→ Brief: Each line of the data below holding the word "Lemma" must be copied.

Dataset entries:

(** C2. For every description, the empty one too, Add inserts exactly one
    row: it has that description and [completed = false], its key was not
    in use, the rows of the table are the old ones and the new one, and the
    response is the 303 redirect to the path of [home]. *)
Theorem C2_add_inserts_one_row (db : Table) task :
  let db' := (add task db).1 in
  let todo := models.mkToDo (next_rowid db) task false in
  db !! models.id todo = None ∧
  db' !! models.id todo = Some (task, false) ∧
  query db' ≡ₚ todo :: query db ∧
  size db' = S (size db) ∧
  (add task db).2 = Return (RedirectResponse "/" HTTP_303_SEE_OTHER) ∧
  url_path_for "home" = Some "/" ∧
  HTTP_303_SEE_OTHER = 303.
Proof.
  simpl. pose proof (next_rowid_fresh db) as Hf.
  repeat split; try done.
  - apply lookup_insert_eq.
  - unfold query. by rewrite map_to_list_insert.
  - by apply map_size_insert_None.
Qed.

Example add_empty_description :
  add "" ∅ = ({[1 := ("", false)]}, Return (RedirectResponse "/" 303)).
Proof. vm_compute. reflexivity. Qed.

(** C9, as the claim states it, fails: for an id that no row has and that
    is not a signed 64-bit integer, here 2^63, the Edit-form handler does
    not get to the page; the fetch raises [OverflowError] before the
    response is built.  The table is left as it was. *)
Lemma C9_no_page_beyond_int64 :
  let db : Table := {[1 := ("a", false)]} in
  let todo_id := 9223372036854775808 in
  db !! todo_id = None ∧
  edit_form todo_id db = (db, Raise OverflowError) ∧
  edit_form todo_id db ≠
    (db, Return (TemplateResponse "edit.html" (ctx_todo None))).
Proof. vm_compute. repeat split; try reflexivity. discriminate. Qed.

(** C9, amended.  When [todo_id] is a signed 64-bit integer and the key of
    no row, the Edit-form handler does not touch the missing row: it
    returns the page [edit.html] with [todo] being [None] in the context,
    and leaves the table as it was.  When [todo_id] is the key of no row and
    not a signed 64-bit integer, the fetch raises [OverflowError] before
    the page, and the table is left as it was. *)
Theorem C9_edit_form_missing_id (db : Table) todo_id :
  db !! todo_id = None →
  (int64 todo_id →
   edit_form todo_id db =
   (db, Return (TemplateResponse "edit.html" (ctx_todo None)))) ∧
  (¬ int64 todo_id → edit_form todo_id db = (db, Raise OverflowError)).
Proof.
  intros H. rewrite (edit_form_missing _ _ H). split; intros Hr.
  - by rewrite bool_decide_eq_true_2.
  - by rewrite bool_decide_eq_false_2.
Qed.

Lemma C9_edit_form_missing_id_witness :
  let db : Table := {[1 := ("a", false)]} in
  db !! 7 = None ∧
  (int64 7 →
   edit_form 7 db =
   (db, Return (TemplateResponse "edit.html" (ctx_todo None)))) ∧
  (¬ int64 7 → edit_form 7 db = (db, Raise OverflowError)).
Proof.
  split; [reflexivity|].
  apply (C9_edit_form_missing_id {[1 := ("a", false)]} 7). reflexivity.
Defined.

(** C10. Add leaves the rows it finds as they are: a row of the table
    before Add is a row of the table after it, with the same key, the same
    text and the same flag. *)
Theorem C10_add_keeps_rows (db : Table) task r :
  r ∈ query db →
  r ∈ query (add task db).1 ∧
  (add task db).1 !! models.id r = Some (models.task r, models.completed r).
Proof.
  intros Hr. assert (Hl := Hr). apply elem_of_query in Hl.
  rewrite elem_of_query, add_table. split.
  - rewrite lookup_insert_ne; [done|]. intros E.
    pose proof (next_rowid_fresh db) as Hf. rewrite E in Hf. congruence.
  - rewrite lookup_insert_ne; [done|]. intros E.
    pose proof (next_rowid_fresh db) as Hf. rewrite E in Hf. congruence.
Qed.

Lemma C10_add_keeps_rows_witness :
  let db : Table := {[4 := ("a", true)]} in
  let r := models.mkToDo 4 "a" true in
  r ∈ query db ∧
  (r ∈ query (add "b" db).1 ∧
   (add "b" db).1 !! models.id r = Some (models.task r, models.completed r)).
Proof.
  assert (models.mkToDo 4 "a" true ∈ query {[4 := ("a", true)]}) as H.
  { vm_compute. left. }
  split; [exact H|].
  apply (C10_add_keeps_rows {[4 := ("a", true)]} "b" (models.mkToDo 4 "a" true) H).
Defined.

→ Answer:
Lemma C9_no_page_beyond_int64 :
Lemma C9_edit_form_missing_id_witness :
Lemma C10_add_keeps_rows_witness :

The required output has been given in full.